WHAT TO PRODUCE -
The data beneath this task has to be reprinted character for character.

[Stored data entries]
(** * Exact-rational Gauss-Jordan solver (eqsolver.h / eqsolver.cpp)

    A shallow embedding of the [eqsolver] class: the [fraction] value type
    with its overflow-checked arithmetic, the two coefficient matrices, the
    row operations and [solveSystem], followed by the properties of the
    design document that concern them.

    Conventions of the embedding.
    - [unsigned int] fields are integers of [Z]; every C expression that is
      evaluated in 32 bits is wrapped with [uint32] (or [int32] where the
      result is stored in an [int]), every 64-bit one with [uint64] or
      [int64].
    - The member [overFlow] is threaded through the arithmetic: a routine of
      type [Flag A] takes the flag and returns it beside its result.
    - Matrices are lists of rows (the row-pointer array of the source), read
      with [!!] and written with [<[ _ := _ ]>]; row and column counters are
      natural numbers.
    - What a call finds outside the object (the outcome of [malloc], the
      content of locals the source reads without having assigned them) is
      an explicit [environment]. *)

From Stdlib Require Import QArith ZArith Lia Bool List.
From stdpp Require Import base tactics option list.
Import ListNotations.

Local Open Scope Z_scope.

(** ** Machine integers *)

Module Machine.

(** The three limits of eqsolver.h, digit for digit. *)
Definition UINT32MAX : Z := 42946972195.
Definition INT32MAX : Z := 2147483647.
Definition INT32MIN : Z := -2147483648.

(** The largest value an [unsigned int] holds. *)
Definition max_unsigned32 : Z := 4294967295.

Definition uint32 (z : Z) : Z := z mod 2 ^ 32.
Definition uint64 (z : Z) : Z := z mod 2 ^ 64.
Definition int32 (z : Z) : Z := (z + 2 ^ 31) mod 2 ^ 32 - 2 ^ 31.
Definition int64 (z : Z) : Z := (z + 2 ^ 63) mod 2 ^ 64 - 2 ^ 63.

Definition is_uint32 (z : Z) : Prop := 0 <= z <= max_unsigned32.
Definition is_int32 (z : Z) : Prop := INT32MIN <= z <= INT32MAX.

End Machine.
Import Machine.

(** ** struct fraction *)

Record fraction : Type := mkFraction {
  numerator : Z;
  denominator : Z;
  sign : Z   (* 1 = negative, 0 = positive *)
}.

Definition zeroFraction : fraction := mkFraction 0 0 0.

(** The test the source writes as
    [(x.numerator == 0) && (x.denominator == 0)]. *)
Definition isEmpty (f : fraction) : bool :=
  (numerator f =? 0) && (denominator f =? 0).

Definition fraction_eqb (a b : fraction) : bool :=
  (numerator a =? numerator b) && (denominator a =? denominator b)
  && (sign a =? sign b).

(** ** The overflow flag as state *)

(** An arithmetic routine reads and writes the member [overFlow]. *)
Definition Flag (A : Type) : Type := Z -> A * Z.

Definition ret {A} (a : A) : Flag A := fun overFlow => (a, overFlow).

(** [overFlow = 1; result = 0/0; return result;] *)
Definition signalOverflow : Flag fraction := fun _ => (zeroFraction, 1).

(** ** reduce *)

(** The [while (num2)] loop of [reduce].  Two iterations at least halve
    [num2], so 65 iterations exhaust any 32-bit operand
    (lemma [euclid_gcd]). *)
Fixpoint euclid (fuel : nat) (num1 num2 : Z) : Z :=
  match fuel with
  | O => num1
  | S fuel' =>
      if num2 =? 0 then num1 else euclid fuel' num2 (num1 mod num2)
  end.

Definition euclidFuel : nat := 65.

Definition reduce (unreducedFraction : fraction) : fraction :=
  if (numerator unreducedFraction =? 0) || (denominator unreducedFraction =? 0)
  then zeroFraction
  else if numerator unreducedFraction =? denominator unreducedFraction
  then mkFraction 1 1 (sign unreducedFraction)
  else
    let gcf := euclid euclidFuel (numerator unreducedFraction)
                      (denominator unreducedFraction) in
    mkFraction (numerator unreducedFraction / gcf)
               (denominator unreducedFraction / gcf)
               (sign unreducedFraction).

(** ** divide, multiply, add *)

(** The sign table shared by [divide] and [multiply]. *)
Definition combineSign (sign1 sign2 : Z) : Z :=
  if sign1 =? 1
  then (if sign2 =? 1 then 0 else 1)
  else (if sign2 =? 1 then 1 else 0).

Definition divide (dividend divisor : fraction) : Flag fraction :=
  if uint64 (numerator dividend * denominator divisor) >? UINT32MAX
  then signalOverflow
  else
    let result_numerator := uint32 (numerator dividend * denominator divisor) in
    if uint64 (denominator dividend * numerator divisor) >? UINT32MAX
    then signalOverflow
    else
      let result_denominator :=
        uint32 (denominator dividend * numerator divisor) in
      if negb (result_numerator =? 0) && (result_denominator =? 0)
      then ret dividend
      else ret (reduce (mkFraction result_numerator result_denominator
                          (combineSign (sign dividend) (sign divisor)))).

ANSWER FOR THIS EXERCISE -
(** * Exact-rational Gauss-Jordan solver (eqsolver.h / eqsolver.cpp)

    A shallow embedding of the [eqsolver] class: the [fraction] value type
    with its overflow-checked arithmetic, the two coefficient matrices, the
    row operations and [solveSystem], followed by the properties of the
    design document that concern them.

    Conventions of the embedding.
    - [unsigned int] fields are integers of [Z]; every C expression that is
      evaluated in 32 bits is wrapped with [uint32] (or [int32] where the
      result is stored in an [int]), every 64-bit one with [uint64] or
      [int64].
    - The member [overFlow] is threaded through the arithmetic: a routine of
      type [Flag A] takes the flag and returns it beside its result.
    - Matrices are lists of rows (the row-pointer array of the source), read
      with [!!] and written with [<[ _ := _ ]>]; row and column counters are
      natural numbers.
    - What a call finds outside the object (the outcome of [malloc], the
      content of locals the source reads without having assigned them) is
      an explicit [environment]. *)

From Stdlib Require Import QArith ZArith Lia Bool List.
From stdpp Require Import base tactics option list.
Import ListNotations.

Local Open Scope Z_scope.

(** ** Machine integers *)

Module Machine.

(** The three limits of eqsolver.h, digit for digit. *)
Definition UINT32MAX : Z := 42946972195.
Definition INT32MAX : Z := 2147483647.
Definition INT32MIN : Z := -2147483648.

(** The largest value an [unsigned int] holds. *)
Definition max_unsigned32 : Z := 4294967295.

Definition uint32 (z : Z) : Z := z mod 2 ^ 32.
Definition uint64 (z : Z) : Z := z mod 2 ^ 64.
Definition int32 (z : Z) : Z := (z + 2 ^ 31) mod 2 ^ 32 - 2 ^ 31.
Definition int64 (z : Z) : Z := (z + 2 ^ 63) mod 2 ^ 64 - 2 ^ 63.

Definition is_uint32 (z : Z) : Prop := 0 <= z <= max_unsigned32.
Definition is_int32 (z : Z) : Prop := INT32MIN <= z <= INT32MAX.

End Machine.
Import Machine.

(** ** struct fraction *)

Record fraction : Type := mkFraction {
  numerator : Z;
  denominator : Z;
  sign : Z   (* 1 = negative, 0 = positive *)
}.

Definition zeroFraction : fraction := mkFraction 0 0 0.

(** The test the source writes as
    [(x.numerator == 0) && (x.denominator == 0)]. *)
Definition isEmpty (f : fraction) : bool :=
  (numerator f =? 0) && (denominator f =? 0).

Definition fraction_eqb (a b : fraction) : bool :=
  (numerator a =? numerator b) && (denominator a =? denominator b)
  && (sign a =? sign b).

(** ** The overflow flag as state *)

(** An arithmetic routine reads and writes the member [overFlow]. *)
Definition Flag (A : Type) : Type := Z -> A * Z.

Definition ret {A} (a : A) : Flag A := fun overFlow => (a, overFlow).

(** [overFlow = 1; result = 0/0; return result;] *)
Definition signalOverflow : Flag fraction := fun _ => (zeroFraction, 1).

(** ** reduce *)

(** The [while (num2)] loop of [reduce].  Two iterations at least halve
    [num2], so 65 iterations exhaust any 32-bit operand
    (lemma [euclid_gcd]). *)
Fixpoint euclid (fuel : nat) (num1 num2 : Z) : Z :=
  match fuel with
  | O => num1
  | S fuel' =>
      if num2 =? 0 then num1 else euclid fuel' num2 (num1 mod num2)
  end.

Definition euclidFuel : nat := 65.

Definition reduce (unreducedFraction : fraction) : fraction :=
  if (numerator unreducedFraction =? 0) || (denominator unreducedFraction =? 0)
  then zeroFraction
  else if numerator unreducedFraction =? denominator unreducedFraction
  then mkFraction 1 1 (sign unreducedFraction)
  else
    let gcf := euclid euclidFuel (numerator unreducedFraction)
                      (denominator unreducedFraction) in
    mkFraction (numerator unreducedFraction / gcf)
               (denominator unreducedFraction / gcf)
               (sign unreducedFraction).

(** ** divide, multiply, add *)

(** The sign table shared by [divide] and [multiply]. *)
Definition combineSign (sign1 sign2 : Z) : Z :=
  if sign1 =? 1
  then (if sign2 =? 1 then 0 else 1)
  else (if sign2 =? 1 then 1 else 0).

Definition divide (dividend divisor : fraction) : Flag fraction :=
  if uint64 (numerator dividend * denominator divisor) >? UINT32MAX
  then signalOverflow
  else
    let result_numerator := uint32 (numerator dividend * denominator divisor) in
    if uint64 (denominator dividend * numerator divisor) >? UINT32MAX
    then signalOverflow
    else
      let result_denominator :=
        uint32 (denominator dividend * numerator divisor) in
      if negb (result_numerator =? 0) && (result_denominator =? 0)
      then ret dividend
      else ret (reduce (mkFraction result_numerator result_denominator
                          (combineSign (sign dividend) (sign divisor)))).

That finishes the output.